In its Q3 Containerships Report* MSI notes that over the course of Q3 2020 spot freight markets on most trades went from strength to strength, most spectacularly so on the Transpacific trade, where rates have reached over $3,800/FEU on West Coast routes and over $4,500/FEU on East Coast routes. Moving goods from China to the US West Coast hubs on a spot basis is now by some distance the most expensive that it has been over the past decade.

And after a sharp and fast slump as much of the world entered lockdown, the timecharter market has also rallied. Most notably, earnings for 4,300 TEU Panamaxes have breached the $15,000/day level, having troughed at closer to $7,000/day in June 2020. The recovery over August and the start of September in particular has happened at breakneck speed.

“On the freight rate side, the apparent disconnect between market performance and aggregated fundamentals reflects the fact that the most relevant supply and demand balances (or imbalances) are at the level of individual trade-lanes, where liner companies have grown in their ability to adjust supply,” says MSI Container Shipping Analyst Daniel Richards. “For the timecharter market, the size and structure of liner company networks were cut down in size earlier in the year and T/C rates fell sharply in response. Since then lines have restored their networks at high speed while demand-side impact of COVID-19 has been less severe across different trades.”
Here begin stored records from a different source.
(** [Start], without the goroutines it starts: state, handlers, the P2P handler's height and the DA
    height. [raftErr] is the error of the raft retriever's own start, if there is one; [waited] says
    that the genesis time came before the context ended; an error stops the syncer, draining at
    most [n] events. *)
Definition Start (n : nat) (raftErr : option err) (waited : bool) : M unit := fun wy =>
  match (bm_wrap "failed to initialize syncer state" initializeState ;;;
         modify set_handlers ;;;
         modify (fun y => match Height (y_store y) with
                          | Ok h => set_processed (SetProcessedHeight h <$> p2pProcessed y) y
                          | Err _ => y
                          end) ;;;
         match raftErr with Some e => bm_err (EWrap "start raft retriever" e) | None => bm_ret tt end ;;;
         if waited then detect_da_height else bm_ret tt) wy with
  | (wy', Ok _) => (wy', Ok tt)
  | (wy', Err e) => (Stop n ;;; bm_err e) wy'
  end.

(** Unprocessed events; [inFlight] is 1 while the process loop handles one. *)
Definition PendingCount (inFlight : Z) (y : syn) : Z :=
  blen (heightInCh y) + inFlight + PendingEventsCount (y_cache y).

End syncer.

(** ** The chain of a syncing node *)

Section chain.
Context {W D B K : Type} {C : Type -> Type -> Type}.
Context `{EX : CoreExecutor W} `{DC : DAClient W} `{SE : SyncEnv W K} `{DL : DatastoreLaws D} `{BC : Batching D B}.
Context `{BL : !BatchingLaws D B} `{LL : LRULaws C}.
Context `{PK : PubKeys K} `{PKL : !PubKeysLaws K} `{PW : Protowire} `{PWL : !ProtowireLaws}.
Context `{HS : HashString} `{HL : !HashStringLaws} `{MR : MapRange}.
Context `{CV : ProtoCodec pb_Version} `{CHd : ProtoCodec pb_Header}.
Context `{CH : ProtoCodec pb_SignedHeader} `{LH : !ProtoCodecLaws pb_SignedHeader}.
Context `{CD : ProtoCodec pb_Data} `{LD : !ProtoCodecLaws pb_Data}.
Context `{CS : ProtoCodec pb_State} `{LS : !ProtoCodecLaws pb_State}.
Context (c : config).

Abbreviation syn := (Syncer D K C).
Abbreviation Event := (DAHeightEvent (K := K)).
Abbreviation M := (bm (W * syn)).

(** An event with fields a decoded message can have. *)
Definition event_ok (ev : Event) : Prop :=
  header_valid (sh_Header (ev_Header ev)) /\ signer_ok (sh_Signer (ev_Header ev)) /\ data_valid (ev_Data ev) /\
  is_u64 (ev_DaHeight ev).
Section pruner.
Context {W D B : Type} `{DS : Datastore D} `{BT : Batching D B} `{HS : HashString}.
Context (PruneExec : option (W -> Z -> W * res unit)).

(** One of the two recorded heights; a recorded zero is invalid. *)
Definition get_pruned_height (key : string) (s : D) : res Z :=
  match GetMetadata s key with
  | Err e => if errors_is e ErrNotFound then Ok 0
             else Err (EWrap "failed to get last pruned block height or invalid format" e)
  | Ok bz =>
      if negb (blen bz =? 8) then Err (EMsg "failed to get last pruned block height or invalid format")
      else if Uint64_LE bz =? 0 then Err (EMsg "invalid last pruned block height")
      else Ok (Uint64_LE bz)
  end.
Definition getLastPrunedBlockHeight : D -> res Z :=
  get_pruned_height LastPrunedBlockHeightKey.
Definition getLastPrunedStateHeight : D -> res Z :=
  get_pruned_height LastPrunedStateHeightKey.
Definition setLastPrunedStateHeight (s : D) (height : Z) : D * res unit :=
  SetMetadata s LastPrunedStateHeightKey (PutUint64_LE height).

(** The call to the execution client. *)
Definition prune_exec (height : Z) (w : W) : W * res unit :=
  match PruneExec with
  | None => (w, Ok tt)
  | Some f => match f w height with
              | (w, Ok _) => (w, Ok tt)
              | (w, Err e) => (w, if errors_is e ErrNotFound then Ok tt else Err e)
              end
  end.

(** The height up to which blocks may be pruned at all; none while the DA included height is unknown. *)
Definition upper_bound (p : Pruner) (s : D) (storeHeight : Z) : option Z :=
  if daEnabled p then
    match GetMetadata s DAIncludedHeightKey with
    | Ok bz => if blen bz =? 8 then Some (Z.min storeHeight (Uint64_LE bz)) else None
    | Err _ => None
    end
  else Some storeHeight.

Definition pruneBlocks (p : Pruner) (ws : W * D) : (W * D) * res unit :=
  let '(w, s) := ws in
  match Height s with
  | Err e => (ws, Err (EWrap "failed to get store height for pruning" e))
  | Ok storeHeight =>
      match upper_bound p s storeHeight with
      | None => (ws, Ok tt)
      | Some upperBound =>
          if upperBound <=? KeepRecent (cfg p) then (ws, Ok tt)
          else
            let targetHeight := upperBound -u KeepRecent (cfg p) in
            match getLastPrunedBlockHeight s with
            | Err e => (ws, Err (EWrap "failed to get last pruned block height" e))
            | Ok lastPruned =>
                let batchEnd := Z.min (lastPruned +u calculateBatchSize p) targetHeight in
                match PruneBlocks (B := B) s batchEnd with
                | (s, Err e) => ((w, s), Err e)
                | (s, Ok _) => let '(w, r) := prune_exec batchEnd w in ((w, s), r)
                end
            end
      end
  end.

(** [for h := lastPrunedState + 1; h <= batchEnd; h++] *)
Fixpoint delete_states (fuel : nat) (h batchEnd : Z) (s : D) : D * res unit :=
  if batchEnd <? h then (s, Ok tt)
  else match fuel with
       | O => (s, Err out_of_fuel)
       | S fuel =>
           match DeleteStateAtHeight s h with
           | (s, Err e) => if errors_is e ErrNotFound then delete_states fuel (h +u 1) batchEnd s else (s, Err e)
           | (s, Ok _) => delete_states fuel (h +u 1) batchEnd s
           end
       end.

(** Where the pruning of states resumes: the blocks pruned may be ahead of it. *)
Definition last_state (s : D) : res Z :=
  let? st := wrap_err "failed to get last pruned state height" (getLastPrunedStateHeight s) in
  Ok (match getLastPrunedBlockHeight s with Ok blk => if st <? blk then blk else st | Err _ => st end).

Definition pruneMetadata (p : Pruner) (ws : W * D) : (W * D) * res unit :=
  let '(w, s) := ws in
  match Height s with
  | Err e => (ws, Err e)
  | Ok height =>
      if height <=? KeepRecent (cfg p) then (ws, Ok tt)
      else
        match last_state s with
        | Err e => (ws, Err e)
        | Ok lastPrunedState =>
            let target := height -u KeepRecent (cfg p) in
            if target <=? lastPrunedState then (ws, Ok tt)
            else
              let batchEnd := Z.min (lastPrunedState +u calculateBatchSize p) target in
              match delete_states (Z.to_nat (batchEnd - lastPrunedState)) (lastPrunedState +u 1) batchEnd s with
              | (s, Err e) => ((w, s), Err e)
              | (s, Ok _) =>
                  match prune_exec batchEnd w with
                  | (w, Err e) => ((w, s), Err e)
                  | (w, Ok _) =>
                      let '(s, r) := setLastPrunedStateHeight s batchEnd in
                      ((w, s), wrap_err "failed to set last pruned block height" r)
                  end
              end
        end
  end.

(** One tick of [pruneLoop]; errors are logged. *)
Definition on_tick (p : Pruner) (ws : W * D) : W * D :=
  if bool_decide (Mode (cfg p) = PruningModeMetadata) then (pruneMetadata p ws).1
  else if bool_decide (Mode (cfg p) = PruningModeAll) then (pruneBlocks p ws).1
  else ws.
(** [Start] and [n] ticks. *)
Definition pruneLoop (p : Pruner) (n : nat) (ws : W * D) : W * D :=
  if IsPruningEnabled (cfg p) then Nat.iter n (on_tick p) ws else ws.

End pruner.

(** ** What pruning does *)

Section laws.
Context {W D B K : Type} `{DL : DatastoreLaws D} `{BC : Batching D B} `{BL : !BatchingLaws D B}.
Context `{PK : PubKeys K} `{PW : Protowire} `{HS : HashString} `{HL : !HashStringLaws}.
Context `{CH : ProtoCodec pb_SignedHeader} `{CD : ProtoCodec pb_Data} `{CS : ProtoCodec pb_State}.
Context (PruneExec : option (W -> Z -> W * res unit)).

(** The execution client does not stop the pruner. *)
Definition exec_prunes : Prop := forall f, PruneExec = Some f -> forall w h, exists w' r, f w h = (w', r) /\
  match r with Ok _ => True | Err e => errors_is e ErrNotFound = true end.

Lemma exec_prunes_ok h w : exec_prunes -> exists w', prune_exec PruneExec h w = (w', Ok tt).
Proof.
  intros Hx. unfold prune_exec. destruct PruneExec as [f|] eqn:E; [|by exists w].
  destruct (Hx f E w h) as (w' & [[]|e] & -> & Hr); [by exists w'|]. rewrite Hr. by exists w'.
Qed.
(** ** From the peers to the store *)

(** What the adapter relies on: an item is found where the getter says there is one, hints are kept
    apart from items, and setting a hint changes nothing else. *)
Class EntityLaws (H : Type) `{Entity H} := {
  ent_Height_hint d (x : H) : ent_Height (ent_SetDAHint d x) = ent_Height x;
  ent_Hash_hint d (x : H) : ent_Hash (ent_SetDAHint d x) = ent_Hash x;
}.
Class StoreGetterLaws (D H : Type) `{Entity H} `{StoreGetter D H} := {
  sg_ok : D -> Prop;
  sg_HasAt_spec s h : sg_HasAt s h = true <-> exists x, sg_GetByHeight s h = Ok x;
  sg_Get_height s h x : sg_ok s -> is_u64 h -> sg_GetByHeight s h = Ok x -> ent_Height x = h;
  sg_SetDAHint_keeps s h d : sg_ok s -> let s' := (sg_SetDAHint s h d).1 in
    sg_ok s' /\ sg_Height s' = sg_Height s /\ forall h', sg_HasAt s' h' = sg_HasAt s h';
}.

Section handover.
Context {D H : Type} `{EL : EntityLaws H} `{SL : !StoreGetter D H} `{LL : !StoreGetterLaws D H} `{DS : Datastore D}.
Context (initial : Z).
Abbreviation adapter := (StoreAdapter D H).

Definition height_of (s : D) : Z := match sg_Height s with Ok h => h | Err _ => 0 end.
(** The blocks of the chain up to the store's height are there. *)
Definition complete (s : D) : Prop := sg_ok s /\ forall h, initial <= h <= height_of s -> sg_HasAt s h = true.
(** The node only adds blocks. *)
Definition grows (s s' : D) : Prop := complete s' /\ forall h, sg_HasAt s h = true -> sg_HasAt s' h = true.
Fixpoint growing (s : D) (retries : list (option D)) : Prop :=
  match retries with
  | [] => True
  | None :: l => growing s l
  | Some s' :: l => grows s s' /\ growing s' l
  end.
Turning to demand side developments, mainlane demand trends broadly outperformed expectations in the first half of 2020 against the backdrop of the initial closure of China’s factories and then extensive lockdowns across importing regions. While headhaul import volumes certainly fell – and sharply so – in the worst-affected months, the scale of the decreases was smaller than seemed likely when the lockdowns were first announced.

“While it is too early to draw definitive conclusions, the picture that is emerging is one of a compressed peak season, where earlier inventory draw-downs, robust consumer demand, import-inducing lifestyle changes and importers uncertain about the remainder of year have combined to produce an unexpected boom in US import volumes in particular,” added Richards.
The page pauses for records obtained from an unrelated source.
Lemma become_leader_spec w l : well l -> isCurrentlyLeader l = false -> match become_leader w l with
  | (_, l', None) => well l' /\ (l' = l \/ promoted w l l')
  | (_, l', Some _) => workers l' = [] end.
Proof.
  intros Hw Hl. unfold become_leader. destruct (n_waitForMsgsLanded w) as [w1 [[]|e]] eqn:Ew.
  2: { destruct (n_leadershipTransfer w1) as [w2 r2]. simpl. by auto. }
  destruct (isStarted l) eqn:Es.
  - destruct (we_started _ Hw Es) as (r & Er & _). rewrite Er. unfold promote.
    destruct (String.eqb_spec (n_leaderID w1) (n_NodeID w1)) as [Eid|]; simpl; [|by auto].
    destruct (r_IsSynced w1 r (n_GetState w1)) as [w2 [d|e]] eqn:Ey; [|returned].
    destruct (if negb (d =? 0) then _ else _) as [w3 [[]|e]] eqn:Erec.
    2: { destruct (n_leadershipTransfer w3) as [w4 r4]. returned. }
    assert (Hc : promotion_check r w1).
    { split; [done|]. exists w2, d. split; [done|]. intros Hd. apply Z.eqb_neq in Hd. rewrite Hd in Erec. by exists w3. }
    destruct (stop_spec w3 l) as (w4 & ch & ->). pose proof (start_leader_spec w4 (set_workers [] ch l)) as Hs.
    destruct (start_leader w4 (set_workers [] ch l)) as [[w5 l'] [e|]]; [done|]. destruct Hs as (Hwl & r' & w6 & H1 & H2 & H3).
    split; [done|]. right. exists w1. split; [done|]. split; [by eauto|]. by eauto 10.
  - pose proof (start_leader_spec w1 l) as Hs. destruct (start_leader w1 l) as [[w5 l'] [e|]]; [done|].
    destruct Hs as (Hwl & r' & w6 & H1 & H2 & H3). split; [done|]. right. exists w1. split; [done|]. split; [by rewrite Es|]. by eauto 10.
Qed.

Lemma start_follower_spec v w l : match start_follower v w l with
  | (_, l', None) => well l' /\ isCurrentlyLeader l' = false
  | (_, l', Some _) => workers l' = [] end.
Proof.
  unfold start_follower. destruct (followerFactory w) as [w1 [r|e]]; [|returned].
  destruct (if v then _ else _) as [w2 [[]|e]]; [|returned].
  destruct (start_spec "follower" r w2 (set_role false r l)) as (w' & ch & ->). simpl. split; [|done].
  split; simpl; [done|done|]. intros _. exists r. split; [done|by right].
Qed.

Ltac unchanged := simpl; split; [done|split; [intros; split; [done|discriminate]|congruence]].
Lemma handle_spec ev w l : well l -> match handle ev w l with
  | (_, l', None) => well l' /\ (isCurrentlyLeader l = true -> isCurrentlyLeader l' = true /\ ev <> LeaderChanged false) /\
      (isCurrentlyLeader l = false -> isCurrentlyLeader l' = true -> ev = LeaderChanged true /\ promoted w l l')
  | (_, l', Some _) => workers l' = [] end.
Proof.
  intros Hw. destruct ev as [b| | |e|result]; cbn [handle].
  - destruct b, (isCurrentlyLeader l) eqn:El; cbn [andb negb].
    + simpl. by rewrite El.
    + pose proof (become_leader_spec w l Hw El) as Hb. destruct (become_leader w l) as [[w' l'] [e|]]; [done|].
      destruct Hb as [Hw' Hp]. split; [done|]. split; [done|]. intros _ El'. split; [done|]. destruct Hp as [->|Hp]; [congruence|done].
    + returned.
    + destruct (isStarted l) eqn:Es; cbn [negb]; [simpl; by rewrite El|].
      pose proof (start_follower_spec true w l) as Hf. destruct (start_follower true w l) as [[w' l'] [e|]]; [done|].
      destruct Hf as [? ?]. split; [done|]. split; [done|]. congruence.
  - destruct (ticker l); cbn [negb]; [|unchanged].
    destruct (String.eqb (n_leaderID w) EmptyString); [unchanged|].
    assert (Hw' : well (stop_ticker l)) by (by destruct Hw). cbn [isStarted stop_ticker].
    destruct (isStarted l) eqn:Es; [unchanged|].
    destruct (String.eqb (n_leaderID w) (n_NodeID w)); [unchanged|].
    assert (El : isCurrentlyLeader l = false) by (destruct (isCurrentlyLeader l) eqn:E; [|done]; by rewrite (we_leader _ Hw E) in Es).
    pose proof (start_follower_spec false w (stop_ticker l)) as Hf. destruct (start_follower false w (stop_ticker l)) as [[w' l'] [e|]]; [done|].
    destruct Hf as [? ?]. split; [done|]. split; congruence.
  - destruct (errCh l) as [e|]; [returned|unchanged].
  - returned.
  - destruct (workers l) as [|[name r] ws] eqn:Eww; [unchanged|].
    destruct (worker_done name result w (errCh l)) as [w' ch]. cbn. split; [|split; [by intros El; rewrite El|congruence]].
    destruct (isStarted l) eqn:Es; [|by destruct (we_idle _ Hw Es); congruence].
    destruct (we_started _ Hw Es) as (r1 & Er1 & [Hx|Hx]); rewrite Eww in Hx; [done|]. simplify_eq. by apply well_workers.
Qed.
This raises important questions regarding the remainder of 2020 in particular whether the current strength in volumes is effectively ‘borrowing’ from the future. This remains highly uncertain, but overall MSI expects the most recent volume strength will not be maintained over the remainder of 2020, and Q4 20 in particular could prove challenging. Renewed capacity withdrawals will likely follow if freight rate strength is to be maintained.